Work required:
Can you find the lines of the listing that include "with" and copy every one?

Source material:
(** The servers before [x] are down, and one is not. *)
Lemma wp_pick_loop s r0 : core s → db_ring s ≡ₚ r0 → ∀ fuel pre x l started_at,
  r0 = pre ++ x :: l → (length l < fuel)%nat → (∀ y, y ∈ pre → state_of s y ≠ Some true) → db_good s ≠ 0 →
  head r0 = Some started_at →
  wp (pick_loop fuel started_at)
    (λ a s', ∃ ns r, a = Some ns ∧ state_of s ns = Some true ∧ s' = set_db_ring r s ∧ r ≡ₚ db_ring s)
    (set_db_ring (x :: l ++ pre) s).
Proof.
  intros Hc Hr0. assert (Hnd : NoDup r0) by (rewrite <- Hr0; apply Hc).
  induction fuel as [|fuel IH]; intros pre x l started_at E Hf Hpre Hg Hst; [lia|]. cbn [pick_loop].
  apply wp_bind. eapply wp_server_head; [done|].
  assert (Hx : x ∈ db_ring s) by (rewrite Hr0, E; set_solver). apply (c_ring_servers s Hc) in Hx as Hsx.
  unfold state_of in Hsx. destruct (db_servers s !! x) as [n|] eqn:En; [|by destruct Hsx].
  apply wp_bind. eapply wp_get; [exact En|].
  assert (Hperm : l ++ pre ++ [x] ≡ₚ db_ring s).
  { rewrite Hr0, E. rewrite (Permutation_app_comm pre (x :: l)). cbn. rewrite app_assoc. symmetry. apply Permutation_cons_append. }
  assert (Hsx' : state_of s x = Some (ns_state n)) by (unfold state_of; by rewrite En).
  destruct (ns_state n) eqn:Est; apply wp_bind, wp_next_server; cbn [rotate]; rewrite <- app_assoc.
  - apply wp_ret. eauto 10.
  - destruct l as [|y l].
    + exfalso. apply Hg. rewrite (c_good s Hc). rewrite filter_none; [done|]. intros y. rewrite Hr0, E.
      intros [Hy|Hy%list_elem_of_singleton]%elem_of_app; [by apply Hpre|]. subst y. congruence.
    + cbn [app]. apply wp_bind. eapply wp_server_head; [done|]. rewrite bool_decide_false.
      2:{ intros ->. clear IH. destruct pre as [|z pre]; rewrite E in Hst, Hnd; cbn in Hst; injection Hst as ->; apply NoDup_cons in Hnd as [Hn _]; set_solver. }
      apply (IH (pre ++ [x]) y l started_at); [by rewrite <- app_assoc|cbn in Hf; lia| |done|done].
      intros z [Hz|Hz%list_elem_of_singleton]%elem_of_app; [by apply Hpre|]. subst z. congruence.
Qed.

(** A nameserver is chosen if there is one, a good one if there is one. *)
Lemma wp_nameserver_pick s : core s →
  wp nameserver_pick (λ a s', (∃ r, s' = set_db_ring r s ∧ r ≡ₚ db_ring s) ∧
    match a with
    | None => db_ring s = []
    | Some ns => ns ∈ db_ring s ∧ (db_good s ≠ 0 → state_of s ns = Some true)
    end) s.
Proof.
  intros Hc. unfold nameserver_pick. apply wp_bind, wp_gets. destruct (db_ring s) as [|x l] eqn:Er.
  { apply wp_ret. split; [|done]. exists []. split; [|done]. rewrite <- Er. by destruct s. }
  assert (Es : s = set_db_ring (x :: l) s) by (rewrite <- Er; by destruct s).
  apply wp_bind, wp_gets. destruct (Z.eqb_spec (db_good s) 0) as [Hg|Hg].
  - apply wp_bind, wp_modify. rewrite Er. cbn [rotate].
    destruct (l ++ [x]) as [|y l'] eqn:El; [by destruct l|]. apply wp_bind. eapply wp_server_head; [done|]. apply wp_ret.
    assert (Hp : y :: l' ≡ₚ x :: l) by (rewrite <- El; symmetry; apply Permutation_cons_append).
    split; [by eauto|]. split; [|done]. rewrite <- Hp. set_solver.
  - pose proof (wp_pick_loop s (x :: l) Hc) as Hw. rewrite Er in Hw.
    specialize (Hw ltac:(done) (length (x :: l)) [] x l x ltac:(done)). rewrite app_nil_r, <- Es in Hw.
    eapply wp_mono; [apply Hw; [cbn; lia|by intros y ?%elem_of_nil|done|done]|].
    cbn. intros a s' (ns & r & -> & Hst & -> & Hr). split; [by eauto|]. split; [|done].
    rewrite <- Er. apply (c_ring_servers s Hc). rewrite Hst. eauto.
Qed.

Lemma length_filter_split {A} `{EqDecision A} (P : A → Prop) `{∀ x, Decision (P x)} (p : A) l : NoDup l → p ∈ l →
  length (filter P l) = ((if decide (P p) then 1 else 0) + length (filter P (filter (.≠ p) l)))%nat.
Proof.
  intros Hnd Hp. rewrite (Permutation_length (filter_Permutation P _ _ (filter_ne_perm p l Hnd Hp))), filter_cons.
  by destruct (decide (P p)).
Qed.

Lemma load_upd s p q q' ns : NoDup (inflight s) → p ∈ inflight s → db_requests s !! p = Some q →
  load (set_db_requests (<[p := q']> (db_requests s)) s) ns =
  load s ns - (if bool_decide (rq_ns q = Some ns) then 1 else 0) + (if bool_decide (rq_ns q' = Some ns) then 1 else 0).
Proof.
  intros Hnd Hp Hq. unfold load. change (inflight (set_db_requests _ s)) with (inflight s).
  rewrite !(length_filter_split _ p (inflight s) Hnd Hp). set (rest := filter (.≠ p) (inflight s)).
  rewrite (filter_in_iff (λ x, ns_of (set_db_requests (<[p := q']> (db_requests s)) s) x = Some ns) (λ x, ns_of s x = Some ns) rest).
  2:{ intros x Hx%elem_of_filter_ne. unfold ns_of. cbn. rewrite lookup_insert_ne by (intros ->; naive_solver). done. }
  assert (H1 : ns_of (set_db_requests (<[p := q']> (db_requests s)) s) p = rq_ns q') by (unfold ns_of; cbn; by rewrite lookup_insert_eq).
  assert (H2 : ns_of s p = rq_ns q) by (unfold ns_of; by rewrite Hq).
  rewrite H1, H2. repeat case_decide; repeat case_bool_decide; try done; lia.
Qed.

Lemma nodup_inflight s : core s → NoDup (inflight s).
Proof. intros Hc. pose proof (c_nodup s Hc) as H. unfold queued in H. by apply NoDup_app in H as [? _]. Qed.
#[export] Hint Resolve nodup_inflight : ev.

(** A request in flight moves from one nameserver to another. *)
Lemma swap_good s req q old o ns n : core s → req ∈ inflight s → db_requests s !! req = Some q → rq_ns q = Some old →
  db_servers s !! old = Some o → db_servers s !! ns = Some n → ns ≠ old →
  good_step s (set_db_requests (<[req := set_rq_ns (Some ns) q]> (db_requests s))
    (set_db_servers (<[ns := set_ns_inflight (ns_inflight n + 1) n]>
      (<[old := set_ns_inflight (ns_inflight o - 1) o]> (db_servers s))) s)).
Proof.
  intros Hc Hin Hq Hqn Ho Hn Hne. set (s' := set_db_requests _ _).
  assert (Hload : ∀ x, load s' x = load s x - (if bool_decide (old = x) then 1 else 0) + (if bool_decide (ns = x) then 1 else 0)).
  { intros x. pose proof (load_upd s req q (set_rq_ns (Some ns) q) x (nodup_inflight s Hc) Hin Hq) as E. rewrite Hqn in E. cbn in E.
    change (load s' x) with (load (set_db_requests (<[req := set_rq_ns (Some ns) q]> (db_requests s)) s) x). rewrite E.
    repeat case_bool_decide; simplify_eq; lia. }
  assert (Hold := c_load s Hc old _ ltac:(unfold count_of; by rewrite Ho)). assert (Hnew := c_load s Hc ns _ ltac:(unfold count_of; by rewrite Hn)).
  split; [|split].
  - assert (Hst : ∀ x, state_of s' x = state_of s x)
      by (intros x; unfold state_of; cbn; by_lookup ns x; [by rewrite Hn|]; by_lookup old x; [by rewrite Ho|done]).
    apply (core_moved s); try done.
    + rewrite (c_good s Hc : db_good s' = _). do 2 f_equal. apply list_filter_iff. intros x. by rewrite Hst.
    + intros p Hp. unfold ns_of. cbn. by_lookup req p; [exists ns; split; [done|]; unfold state_of; rewrite Hn; eauto|].
      destruct (inflight_inv s p Hc Hp) as (qp & nsp & np & E1 & E2 & E3 & _). exists nsp. rewrite E1. split; [done|]. unfold state_of. rewrite E3. eauto.
    + intros p Hp. unfold ns_of. cbn. rewrite lookup_insert_ne; [by apply (c_waiting s Hc)|]. intros ->.
      pose proof (c_nodup s Hc) as Hnd. unfold queued in Hnd. apply NoDup_app in Hnd as (_ & Hd & _). by apply (Hd p).
    + intros x k. rewrite Hload. unfold count_of. cbn. by_lookup ns x.
      * cbn. intros [= <-]. rewrite bool_decide_false, bool_decide_true by done. lia.
      * by_lookup old x; cbn.
        -- intros [= <-]. rewrite bool_decide_true, bool_decide_false by done. lia.
        -- intros Hk. rewrite !bool_decide_false by done. rewrite (c_load s Hc x k Hk). lia.
    + intros p. unfold id_of. cbn. by_lookup req p; rewrite ?Hq; done.
    + intros p. unfold handle_of. cbn. by_lookup req p; rewrite ?Hq; done.
    + intros p. unfold packet_of. cbn. by_lookup req p; rewrite ?Hq; done.
    + intros x. by rewrite Hst.
    + intros p _. unfold timer_of. cbn. by_lookup req p; rewrite ?Hq; done.
  - split; try done.
    + intros p. cbn. by_lookup req p; rewrite ?Hq; done.
    + intros x. cbn. by_lookup ns x; [by rewrite Hn|]. by_lookup old x; [by rewrite Ho|done].
    + intros x. unfold state_of. cbn. by_lookup ns x; [by rewrite Hn|]. by_lookup old x; [by rewrite Ho|done].
  - do 3 (split; [done|]). intros p. unfold id_of. cbn. by_lookup req p; rewrite ?Hq; done.
Qed.

Lemma load_pos s req q ns : core s → req ∈ inflight s → db_requests s !! req = Some q → rq_ns q = Some ns → 0 < load s ns.
Proof.
  intros Hc Hin Hq Hn. unfold load. rewrite (length_filter_split _ req (inflight s) (nodup_inflight s Hc) Hin).
  rewrite decide_True by (unfold ns_of; by rewrite Hq). lia.
Qed.

Lemma wp_request_swap_ns s req ns : core s → req ∈ inflight s → (∀ x, ns = Some x → x ∈ db_ring s) →
  wp (request_swap_ns req ns) (λ _, good_step s) s.
Proof.
  intros Hc Hin Hns. destruct (inflight_inv s req Hc Hin) as (q & old & o & Hq & Hqn & Ho & _).
  unfold request_swap_ns. apply wp_bind. eapply wp_get; [exact Hq|]. destruct ns as [ns|]; [|by apply wp_ret, good_refl].
  case_bool_decide as E; [by apply wp_ret, good_refl|]. rewrite Hqn in *.
  apply wp_bind. eapply wp_get; [exact Ho|].
  apply wp_bind, wp_assert. { apply Z.ltb_lt. rewrite (c_load s Hc old (ns_inflight o)) by (unfold count_of; by rewrite Ho). by eapply load_pos. }
  destruct (proj1 (c_ring_servers s Hc ns) (Hns ns eq_refl)) as [b Hb]. unfold state_of in Hb.
  destruct (db_servers s !! ns) as [n|] eqn:Hn; [|done].
  apply wp_bind. eapply wp_upd_ns; [exact Ho|]. apply wp_bind. eapply wp_upd_ns; [cbn; rewrite lookup_insert_ne by congruence; exact Hn|].
  eapply wp_upd_req; [exact Hq|]. exact (swap_good s req q old o ns n Hc Hin Hq Hqn Ho Hn ltac:(congruence)).
Qed.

Task response:
    match a with
  intros Hnd Hp Hq. unfold load. change (inflight (set_db_requests _ s)) with (inflight s).
    change (load s' x) with (load (set_db_requests (<[req := set_rq_ns (Some ns) q]> (db_requests s)) s) x). rewrite E.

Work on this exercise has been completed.